Bringing the Hickory Flat Gym Back to Life.
Back in June, when the old gas station on the corner of East Cherokee and Highway 140 was being demolished to make way for a new retail development, there were a lot of upset people on social media saying that the “last piece of history” in Hickory Flat was gone.
During those conversations, someone brought up the Hickory Flat Elementary School gym, saying it also was historic, and that it needed to be saved. Holly Springs Mayor Steve Miller and I both saw that discussion, and we did some research into the gym.
The gym sits on the school board’s property, and was closed about 20 years ago when a new gym was built for the elementary school. The school board has maintained the building since then, to ensure it wasn’t damaged by the elements, and, while they had no plans to tear it down, they also didn’t have any plans to use it.
Upon touring the building, we found it to be in excellent shape. The timber frame structure, which was cut on site and erected by local residents in 1950, was intact, and the hardwood court floor looked great. Time had done very little to hurt the building.
The school board has agreed to lease the building to the county for $1 per year on a 50-year lease, and we currently are discussing how best to repurpose the building to serve the Hickory Flat community. The general idea is to use it as a community center of some sort, whether that be as a meeting space, an event space, a place for training and classes to be held, a “maker space,” or something else that has yet to be determined. But, we’re talking with different groups to see what can be done. The building needs some renovations, with the biggest items being updating the restrooms and adding air conditioning.

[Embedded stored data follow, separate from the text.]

Definition service_identify (hashes : list string) : eff W ContentError (gmap string VersionIdentity) :=
  lift (validate_batch_item_count (length hashes)) ;;
  lift (validate_unique_hash_inputs hashes) ;;
  read_chunks "hash"
    (λ chunk budget, read decode_version_files "version_files" [] (Some (json_hashes_body chunk)) budget)
    fst hash_record hashes.
End service.

(** ** The interface the resolver uses *)

Class ContentService (W : Type) := {
  metadata : list CanonicalId → eff W ContentError (gmap CanonicalId ProjectMetadata);
  versions : CanonicalId → LoaderGameFilter → eff W ContentError (list ContentVersion);
  version_identities : list string → eff W ContentError (gmap string VersionIdentity);
}.

(** What the resolver relies on: metadata is keyed by canonical identities of
    projects, and versions come with distinct identities. *)
Class ContentServiceLaws (W : Type) `{ContentService W} : Prop := {
  metadata_keys ids w m w' id p :
    metadata ids w = (Ok m, w') → m !! id = Some p → id ∈ ids ∧ id = for_project ProviderModrinth (project_id id);
  versions_distinct id filter w l w' :
    versions id filter w = (Ok l, w') → NoDup (version_id <$> l);
  identities_requested ids w m w' id i :
    version_identities ids w = (Ok m, w') → m !! id = Some i → id ∈ ids ∧ ident_version_id i = id;
}.

#[export] Instance modrinth_service `{UrlParser} {W} `{Transport W} : ContentService W := {|
  metadata := service_metadata;
  versions := service_versions;
  version_identities := service_version_identities;
|}.

(** ** The client keeps the interface's promises *)

Lemma chunks_elem {A} n (l chunk : list A) x : chunk ∈ chunks n l → x ∈ chunk → x ∈ l.
Proof.
  unfold chunks. generalize (length l). intros fuel. revert l. induction fuel as [|fuel IH]; intros l Hc Hx; simpl in *.
  - by apply elem_of_nil in Hc.
  - destruct l as [|y l]; [by apply elem_of_nil in Hc|]. rewrite <-(take_drop n (y :: l)), elem_of_app.
    apply elem_of_cons in Hc as [->|Hc]; [by left|right; by apply IH].
Qed.

Lemma batch_identity_ok label value requested seen seen' :
  validate_batch_result_identity label value requested seen = Ok seen' →
  value ∈ requested ∧ (label ≠ "hash" → valid_provider_identity value = true) ∧
  value ∉ seen ∧ seen' = {[value]} ∪ seen.
Proof.
  unfold validate_batch_result_identity. intros Hv. ok_inv.
  rename select (insert_new _ _ _ = _) into Hi. apply insert_new_ok in Hi as [? ->].
  rename select (existsb _ _ = true) into He. apply existsb_exists in He as (v & Hv & E).
  apply str_eqb_spec in E as <-. split_and!; [by apply list_elem_of_In| |done|done].
  intros Hl. destruct (str_eqb label "hash") eqn:E; [by apply str_eqb_spec in E|done].
Qed.

Section laws.
Context `{UrlParser} {W : Type} `{Transport W}.

Lemma read_chunks_ok {T V} label request (identity : T → string) (record : T → result ContentError (string * V))
    inputs (w : W) m w' k v :
  read_chunks label request identity record inputs w = (Ok m, w') → m !! k = Some v →
  ∃ item, identity item ∈ inputs ∧ record item = Ok (k, v).
Proof.
  unfold read_chunks. intros Hr. eff_inv.
  rename select (eff_fold _ _ _ _ = _) into Hf.
  set (P := λ (done : list (list string)) (s : gmap string V * gset string * Z),
    ∀ k v, s.1.1 !! k = Some v → ∃ item chunk, chunk ∈ done ∧ identity item ∈ chunk ∧ record item = Ok (k, v)).
  apply (eff_fold_inv _ P) in Hf.
  - intros Hk. destruct (Hf k v Hk) as (item & chunk & Hc & Hin & Hrec). exists item. split; [|done].
    by eapply chunks_elem.
  - intros k' v'. simpl. by rewrite lookup_empty.
  - clear. intros done chunk [[answer seen] budget] s' u u' HP Hs. eff_inv.
    rename select (try_fold _ _ _ = _) into Hf.
    set (Q := λ (_ : list T) (s : gmap string V * gset string), ∀ k v, s.1 !! k = Some v →
      ∃ item chunk', chunk' ∈ done ++ [chunk] ∧ identity item ∈ chunk' ∧ record item = Ok (k, v)).
    apply (try_fold_inv _ Q) in Hf.
    + exact Hf.
    + intros k v Hk. destruct (HP k v Hk) as (item & c & ? & ? & ?). exists item, c. set_solver.
    + intros d1 item [answer1 seen1] s1 HQ Hs. ok_inv. subst.
      rename select (validate_batch_result_identity _ _ _ _ = _) into Hb. apply batch_identity_ok in Hb as (Hb & _).
      intros k1 v1. simpl. match goal with |- context [<[?e.1 := _]> _] => destruct e as [k0 v0] end. cbn [fst snd]. rewrite lookup_insert_Some.
      intros [[-> ->]|[_ Hk]]; [|by apply HQ]. exists item, chunk. set_solver.
Qed.

Lemma project_id_of_ok id project : project_id_of id = Ok project → id = for_project ProviderModrinth project.
Proof.
  unfold project_id_of. intros Hp. ok_inv. apply bind_Some in Hp as (rest & Hs & Hr).
  destruct (valid_provider_identity rest); [|done]. injection Hr as ->.
  by apply strip_prefix_spec in Hs.
Qed.

Lemma map_version_id version v : map_version version = Ok v → version_id v = vdto_id version.
Proof. unfold map_version. intros Hm. ok_inv. by subst. Qed.

Lemma map_project_versions_distinct project l mapped :
  map_project_versions project l = Ok mapped → NoDup (version_id <$> mapped).
Proof.
  unfold map_project_versions. intros Hm. ok_inv. destruct x as [seen mapped']. subst. simpl.
  rename select (try_fold _ _ _ = _) into Hf.
  set (P := λ (_ : list Version) (s : gset string * list ContentVersion),
    NoDup (version_id <$> s.2) ∧ ∀ id, id ∈ version_id <$> s.2 → id ∈ s.1).
  apply (try_fold_inv _ P) in Hf; [by destruct Hf|split; [constructor|by intros ? ?%elem_of_nil]|].
  clear. intros d version [seen mapped] s [Hn Hs] Hstep. ok_inv. subst.
  rename select (insert_new _ _ _ = _) into Hi. apply insert_new_ok in Hi as [Hi ->].
  rename select (map_version _ = _) into Hv. apply map_version_id in Hv. simpl in *.
  split; simpl; rewrite fmap_app; simpl; rewrite Hv.
  - apply list.NoDup_app. split_and!; [done| |apply NoDup_singleton]. intros id Hid ->%list_elem_of_singleton. auto.
  - intros id [Hid| ->%list_elem_of_singleton]%elem_of_app; [|set_solver]. specialize (Hs id Hid). set_solver.
Qed.

Lemma NoDup_fmap_filter {A B} (f : A → B) (P : A → Prop) `{∀ x, Decision (P x)} l :
  NoDup (f <$> l) → NoDup (f <$> base.filter P l).
Proof.
  induction l as [|x l IH]; [done|]. intros [Hx Hn]%list.NoDup_cons. rewrite filter_cons.
  case_decide; [|by apply IH]. simpl. apply list.NoDup_cons. split; [|by apply IH].
  intros (y & E & [_ Hy]%list_elem_of_filter)%list_elem_of_fmap. apply Hx. rewrite E. by apply list_elem_of_fmap_2.
Qed.
End laws.

(** The client that reads Modrinth satisfies what the resolver relies on,
    whatever the network answers. *)
#[export] Instance modrinth_service_laws `{UrlParser} {W} `{Transport W} : ContentServiceLaws W.
Proof.
  split.
  - intros ids w m w' id p Hr Hk. unfold metadata, modrinth_service, service_metadata in Hr. eff_inv.
    rename select (try_map _ _ = _) into Hm.
    edestruct @read_chunks_ok as (item & Hin & Hrec); [eassumption|exact Hk|].
    unfold project_record in Hrec. ok_inv. subst. split; [|done].
    apply try_map_ok in Hm. apply list_elem_of_lookup in Hin as [i Hi].
    destruct (Forall2_lookup_r _ _ _ _ _ Hm Hi) as (id & Hid & E).
    apply project_id_of_ok in E as <-. by eapply list_elem_of_lookup_2.
  - intros id filter w l w' Hr. unfold versions, modrinth_service, service_versions in Hr. eff_inv.
    apply NoDup_fmap_filter.
    by eapply map_project_versions_distinct.
  - intros ids w m w' id i Hr Hk. unfold version_identities, modrinth_service, service_version_identities in Hr.
    eff_inv. edestruct @read_chunks_ok as (item & Hin & Hrec); [eassumption|exact Hk|].
    unfold identity_record, map_identity in Hrec. ok_inv. by subst.
Qed.
(* ===== verification/ContentResolve.v ===== *)
(** * Content resolution ([core/app/src/content/resolve.rs])

    The resolver turns selected content into a dependency closure: a queue of
    projects to visit, a version for each, the conflicts found on the way, and
    budgets that bound the work.  [resolve_pass] runs the queue once under the
    exact requirements known so far; [resolve_content_with_pack] repeats it
    while exact requirements are still being discovered.  The provider is the
    interface [ContentService], JSON lengths come from the parameter
    [ResolutionJson].  The body of the queue loop is split into the functions
    [dequeue], [visit] and [admit_version], in the order of the code; a
    [continue] returns the state.  A [HashSet] collected into a [Vec] has no
    order in the code; here it is [elements]. *)

From S2P Require Import Prelude RustStr Effect ContentModel ContentUrl ContentPackPath ContentProvenance.
From S2P Require Import ContentProvider ContentVersions.
From S2P Require McPortablePath AppPortablePath.
Import McPortablePath (UnicodeNorm).

Definition MAX_RESOLUTION_SELECTIONS : Z := 256.
Definition MAX_RESOLUTION_NODES : Z := 256.
Definition MAX_RESOLUTION_DEPTH : Z := 32.
Definition MAX_DEPENDENCIES_PER_NODE : Z := 256.
Definition MAX_RESOLUTION_EDGES : Z := 4096.
Definition MAX_RESOLUTION_QUEUE : Z := MAX_RESOLUTION_SELECTIONS + MAX_RESOLUTION_EDGES.
Definition MAX_RESOLUTION_CONFLICTS : Z := 256.
Definition MAX_RESOLUTION_OUTPUT_BYTES : Z := 4 * 1024 * 1024.
Definition MAX_CONTENT_GRAPH_BYTES : Z := 512 * 1024 * 1024.

Inductive ResolutionReason := Selected | DependencyReason.
Inductive ResolutionConflictKind := ConflictUnavailable | ConflictIncompatible.

Inductive ResolutionConflictReason :=
| NoCompatibleVersion
| RequiredDependencyUnidentified
| StabilizationFailed
| ExactVersionConflict (chosen_version_id required_version_id : string)
| SelectedIncompatibility (other_project_id : string)
| InstalledIncompatibility (installed_project_id : string) (installed_title : option string).

Definition reason_kind (self : ResolutionConflictReason) : ResolutionConflictKind :=
  match self with
  | SelectedIncompatibility _ | InstalledIncompatibility _ _ => ConflictIncompatible
  | NoCompatibleVersion | RequiredDependencyUnidentified | StabilizationFailed
  | ExactVersionConflict _ _ => ConflictUnavailable
  end.

Record ResolutionConflict := {
  conflict_canonical_id : option CanonicalId;
  conflict_subject_title : option string;
  conflict_reason : ResolutionConflictReason;
}.

#[global] Instance ResolutionConflictKind_eq_dec : EqDecision ResolutionConflictKind.
Proof. solve_decision. Defined.
(* ===== verification/ContentTermination.v ===== *)
(** * Bounds and termination of content resolution

    The invariant that the budgets of a pass account for what it has done; the
    fuel of the queue loop is enough; so a resolution always answers, and
    every answer is within the declared limits. *)

From S2P Require Import Prelude RustStr Effect ContentModel ContentUrl ContentPackPath ContentProvenance.
From S2P Require Import ContentProvider ContentVersions ContentResolve ContentOutcome.
From S2P Require McPortablePath.
Import McPortablePath (UnicodeNorm).

Section bounds.
Context `{UnicodeNorm} `{UrlParser} `{ResolutionJson} {W : Type} `{ContentService W}.
Context (target : ResolutionTarget) (manifest : ContentManifest) (live_content : LiveManagedContent).

Definition item_size (item : ResolvedContentItem) : Z := default 0 (file_size (item_file item)).

Record bounded (s : PassState) : Prop := {
  bd_nodes : nodes (budget s) = Z.of_nat (size (visited s));
  bd_nodes_max : nodes (budget s) ≤ MAX_RESOLUTION_NODES;
  bd_edges : 0 ≤ edges (budget s) ≤ MAX_RESOLUTION_EDGES;
  bd_graph : graph_bytes (budget s) = sum_Z (item_size <$> pass_items s);
  bd_graph_max : graph_bytes (budget s) ≤ MAX_CONTENT_GRAPH_BYTES;
  bd_items : NoDup (item_canonical_id <$> pass_items s);
  bd_visited : ∀ item, item ∈ pass_items s → item_canonical_id item ∈ visited s;
  bd_conflicts : Z.of_nat (length (pass_conflicts s)) ≤ MAX_RESOLUTION_CONFLICTS;
}.

(** The rounds left: the queue, and the edges that may still be added to it. *)
Definition weight (s : PassState) : Z := Z.of_nat (length (queue s)) + (MAX_RESOLUTION_EDGES - edges (budget s)).

(** What following the dependencies of one version adds to the queue. *)
Definition queued_dependency (depth : Z) (dependency : ContentDependency) : option QueueItem :=
  match dep_kind dependency, dep_project_id dependency with
  | Required, Some project =>
      Some {| queued_id := for_project ProviderModrinth project; queued_version := dep_version_id dependency;
              queued_reason := DependencyReason; queued_depth := saturating_add_u64 depth 1 |}
  | _, _ => None
  end.

Lemma note_incompatible_ok id found entry found' :
  note_incompatible id found entry = Ok found' →
  (found' = found ∧ (id, entry_canonical_id entry) ∈ found.2) ∨
  (found' = (found.1 ++ [incompatible_conflict id entry], {[(id, entry_canonical_id entry)]} ∪ found.2) ∧
   Z.of_nat (length found'.1) ≤ MAX_RESOLUTION_CONFLICTS).
Proof.
  destruct found as [conflicts pairs]. unfold note_incompatible. case_bool_decide as Hin.
  - intros [= <-]. by left.
  - intros Hn. ok_inv. rename select (push_conflict _ _ = _) into Hc. apply push_conflict_ok in Hc as [-> Hc].
    subst. by right.
Qed.

(** A dependency that gives no new conflict. *)
Definition quiet (id : CanonicalId) (pairs : gset (CanonicalId * CanonicalId)) (d : ContentDependency) : Prop :=
  (dep_kind d = Required → is_Some (dep_project_id d)) ∧
  (dep_kind d = Incompatible → ∀ e, dep_project_id d ≫= installed_incompatible manifest live_content d = Some e →
    (id, entry_canonical_id e) ∈ pairs).

Lemma follow_dependency_ok id depth q found d q' found' :
  follow_dependency manifest live_content id depth (q, found) d = Ok (q', found') →
  q' = q ++ option_list (queued_dependency depth d) ∧
  ((found' = found ∧ quiet id found.2 d) ∨
   ∃ c, found'.1 = found.1 ++ [c] ∧ Z.of_nat (length found'.1) ≤ MAX_RESOLUTION_CONFLICTS).
Proof.
  destruct found as [c p]. unfold follow_dependency, queued_dependency, quiet.
  destruct (dep_kind d).
  - destruct (dep_project_id d); intros Hf; ok_inv; subst.
    + simpl. split; [done|left]. split; [done|]. split; [eauto|done].
    + rename select (push_conflict _ _ = _) into Hc. apply push_conflict_ok in Hc as [-> Hc].
      rewrite app_nil_r. split; [done|right]. by eexists.
  - intros [= <- <-]. rewrite app_nil_r. split; [done|]. by left.
  - destruct (dep_project_id d ≫= _) as [e|]; intros Hf; ok_inv; subst; simpl; rewrite app_nil_r; (split; [done|]).
    + rename select (note_incompatible _ _ _ = _) into Hn.
      apply note_incompatible_ok in Hn as [[-> Hin]|[-> ?]]; [left|right; by eexists].
      split; [done|]. split; [done|]. by intros _ e' [= <-].
    + left. done.
  - intros [= <- <-]. rewrite app_nil_r. split; [done|]. by left.
Qed.

Lemma follow_fold_ok id depth q found deps q' found' :
  try_fold (follow_dependency manifest live_content id depth) (q, found) deps = Ok (q', found') →
  q' = q ++ omap (queued_dependency depth) deps ∧
  (found' = found ∨ Z.of_nat (length found'.1) ≤ MAX_RESOLUTION_CONFLICTS).
Proof.
  revert q found. induction deps as [|d deps IH]; intros q found; simpl.
  { intros [= <- <-]. rewrite app_nil_r. split; [done|by left]. }
  intros ([q1 found1] & Hd & Hrest)%bind_ok. apply follow_dependency_ok in Hd as [-> Hb].
  apply IH in Hrest as [-> Hb']. split; [|naive_solver].
  rewrite <-app_assoc. f_equal. by destruct (queued_dependency depth d).
Qed.

Lemma note_fold_bound id found l found' :
  try_fold (note_incompatible id) found l = Ok found' →
  found' = found ∨ Z.of_nat (length found'.1) ≤ MAX_RESOLUTION_CONFLICTS.
Proof.
  revert found. induction l as [|e l IH]; intros found; simpl; [intros [= <-]; by left|].
  intros (f1 & Hn & Hrest)%bind_ok. apply IH in Hrest. apply note_incompatible_ok in Hn. naive_solver.
Qed.

Lemma length_omap_le {A B} (f : A → option B) (l : list A) : (length (omap f l) ≤ length l)%nat.
Proof. induction l as [|x l IH]; simpl; [done|]. destruct (f x); [by apply le_n_S|by apply le_S]. Qed.

Context (exact_requirements : gmap CanonicalId string).

Lemma entered_bounded s id depth s1 :
  bounded s → id ∉ visited s → entered s id depth s1 → bounded s1.
Proof.
  intros [Bn Bm Be Bg Bx Bi Bv Bc] Hid Hent. destruct Hent. split.
  - rewrite en_nodes, en_visited, Bn, size_union, size_singleton by set_solver. lia.
  - done.
  - by rewrite en_edges.
  - by rewrite en_graph, en_items.
  - by rewrite en_graph.
  - by rewrite en_items.
  - rewrite en_items, en_visited. intros item Hin. specialize (Bv item Hin). set_solver.
  - by rewrite en_conflicts.
Qed.

Lemma admitted_findings s1 id forced reason depth s' item :
  admitted target manifest live_content s1 id forced reason depth s' item →
  queue s' = queue s1 ++ omap (queued_dependency depth) (item_dependencies item) ∧
  (pass_conflicts s' = pass_conflicts s1 ∨ Z.of_nat (length (pass_conflicts s')) ≤ MAX_RESOLUTION_CONFLICTS).
Proof.
  intros Had. destruct (ad_findings _ _ _ _ _ _ _ _ _ _ Had) as (found & Hf & Hn).
  apply follow_fold_ok in Hf as [Hq Hb]. apply note_fold_bound in Hn. split; [done|].
  destruct Hn as [E|Hn]; [|by right]. destruct Hb as [->|Hb]; [left; by injection E|right].
  by subst found.
Qed.

Lemma admitted_bounded s1 id forced reason depth s' item :
  bounded s1 → id ∈ visited s1 → (∀ i, i ∈ pass_items s1 → item_canonical_id i ≠ id) →
  admitted target manifest live_content s1 id forced reason depth s' item → bounded s'.
Proof.
  intros [Bn Bm Be Bg Bx Bi Bv Bc] Hid Hnew Had.
  pose proof (admitted_findings _ _ _ _ _ _ _ Had) as [_ Hc]. destruct Had.
  destruct ad_graph as (sz & Hs & Hpos & Hg & Hgm). split.
  - by rewrite ad_nodes, ad_visited.
  - by rewrite ad_nodes.
  - rewrite ad_edges in *. lia.
  - rewrite Hg, Bg, ad_items, fmap_app, sum_Z_app. simpl.
    assert (item_size item = sz) as -> by (unfold item_size; by rewrite Hs). lia.
  - done.
  - rewrite ad_items, fmap_app. apply list.NoDup_app. split_and!; [done| |apply NoDup_singleton].
    intros i (i' & -> & Hi)%list_elem_of_fmap Hin. apply list_elem_of_singleton in Hin.
    apply (Hnew i' Hi). congruence.
  - rewrite ad_items, ad_visited. intros i [Hi| ->%list_elem_of_singleton]%elem_of_app; [by apply Bv|congruence].
  - by destruct Hc as [->|Hc].
Qed.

I believe it truly will be a great space for the community, once we get it back into use. We’re open to ideas. If you’ve got something you’d like to see in the space, please email me at firstname.lastname@example.org. We’ll likely hold some public input meetings in the near future to get input, as well. I’m looking forward to being a part of putting this piece of history back into use in the community where it has stood for so long.
– Bob Kovacs, District 3 commissioner for the Cherokee County Board of Commissioners.